Film

  • The Making of an Avant-Garde: The Institute for Architecture and Urban Studies, 1967–84
  • GRANTEE
    Diana Agrest
    GRANT YEAR
    2010

The Institute for Architecture and Urban Studies (IAUS), founded in 1967, was an independent, non-profit organization that became an important center of architectural debate. The critical undertakings by members of the IAUS made it the center of new architectural ideas produced through research, public lectures, publications (such as Oppositions, Books, and Skyline), exhibitions, and education programs. The IAUS reversed architectural dependency on Europe, becoming  "the" international destination for architecture, and making New York architecture's global center. Participants at the IAUS included Peter Eisenman, founder and director; Emilio Ambasz; Mario Gandelsonas; Kenneth Frampton; Anthony Vidler; Rosalind Krauss; Philip Johnson; Richard Meier; Charles Gwathmey; Frank Gehry; Rem Koolhaas; and Aldo Rossi. The IAUS has had an enormous influence and legacy, both in terms of the great amount of work it produced, and through the dissemination of ideas that its fellows worked on and taught. Agrest's documentary film will bring new insight into this important institution.

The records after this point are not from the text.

(** X15. The query depends on the set of statements only, where statements
    that are equal for Python count as one: two argument lists with the same
    statements, in whatever order and however often repeated, give queries
    of statements with the same keys, one for each key, up to the order of
    the set.  Where the statements of equal keys are the same statements (no
    [1] next to a [1.0]), the two queries are made of the same printed
    statements, each once. *)
Theorem create_query_same_statements `{Builtins}
    (set_order : list Statement → list Statement)
    (args1 args2 : list statement_arg) (sts1 sts2 : list Statement) :
  is_set_order set_order →
  mapM coerce args1 = Return sts1 →
  mapM coerce args2 = Return sts2 →
  (∀ st, st ∈ sts1 ↔ st ∈ sts2) →
  ∃ order1 order2,
    Statement_key <$> order1 ≡ₚ Statement_key <$> order2
    ∧ NoDup (Statement_key <$> order1)
    ∧ ((∀ x y, x ∈ sts1 → y ∈ sts1 →
          Statement_key x = Statement_key y → x = y) →
       order1 ≡ₚ order2 ∧ NoDup order1)
    ∧ create_query set_order (AList args1)
      = Return (String.concat ";" (Statement_str <$> order1))
    ∧ create_query set_order (AList args2)
      = Return (String.concat ";" (Statement_str <$> order2)).
Proof.
  intros Hset H1 H2 Hsame. exists (set_order sts1), (set_order sts2).
  pose proof (Hset sts1) as Hp1. pose proof (Hset sts2) as Hp2.
  assert (Hhalf : ∀ l1 l2,
            (∀ st, st ∈ l1 ↔ st ∈ l2) →
            (∀ x y, x ∈ l1 → y ∈ l1 →
               Statement_key x = Statement_key y → x = y) →
            ∀ x, x ∈ py_set l1 → x ∈ py_set l2).
  { intros l1 l2 Hl Hinj x Hx. apply py_set_elem_of in Hx.
    destruct (py_set_covers l2 x) as (y & Hy & Hkey); [by apply Hl|].
    assert (y = x) as ->; [|done].
    apply Hinj; [|done..]. apply Hl. by apply py_set_elem_of. }
  split_and!.
  - rewrite Hp1, Hp2.
    apply NoDup_Permutation; [apply py_set_keys_NoDup..|].
    intros k. rewrite !py_set_keys, !list_elem_of_fmap.
    split; intros (y & -> & Hy); exists y; (split; [done|]); by apply Hsame.
  - rewrite Hp1. apply py_set_keys_NoDup.
  - intros Hinj. rewrite Hp1, Hp2. split; [|apply py_set_NoDup].
    apply NoDup_Permutation; [apply py_set_NoDup..|].
    intros x. split.
    + by apply Hhalf.
    + apply Hhalf; [intros st; symmetry; apply Hsame|].
      intros x' y' Hx' Hy'. apply Hinj; by apply Hsame.
  - by apply create_query_coerced.
  - by apply create_query_coerced.
Qed.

Diana Agrest is an architect well-known for her unique approach to architecture and urbanism, in practice and theory. She is a professor of architecture at the Cooper Union and has taught at Columbia, Princeton, and Yale Universities. She was a fellow at the Institute for Architecture and Urban Studies, 1971–84. She has designed and built projects at various scales for which she has won numerous awards. In 1993, she created and directed Framing the City: Film, Video, and Urban Architecture at the Whitney Museum, as part of an approach to urban discourse she developed through film. She has written, produced, and directed The Making of an Avant-Garde, and has been awarded grants from NYSCA, the Graham Foundation, and the AIA. She has published four books, and her writings have been widely included in books, encyclopedias, journals, and newspapers, while her work has been exhibited in galleries and museums.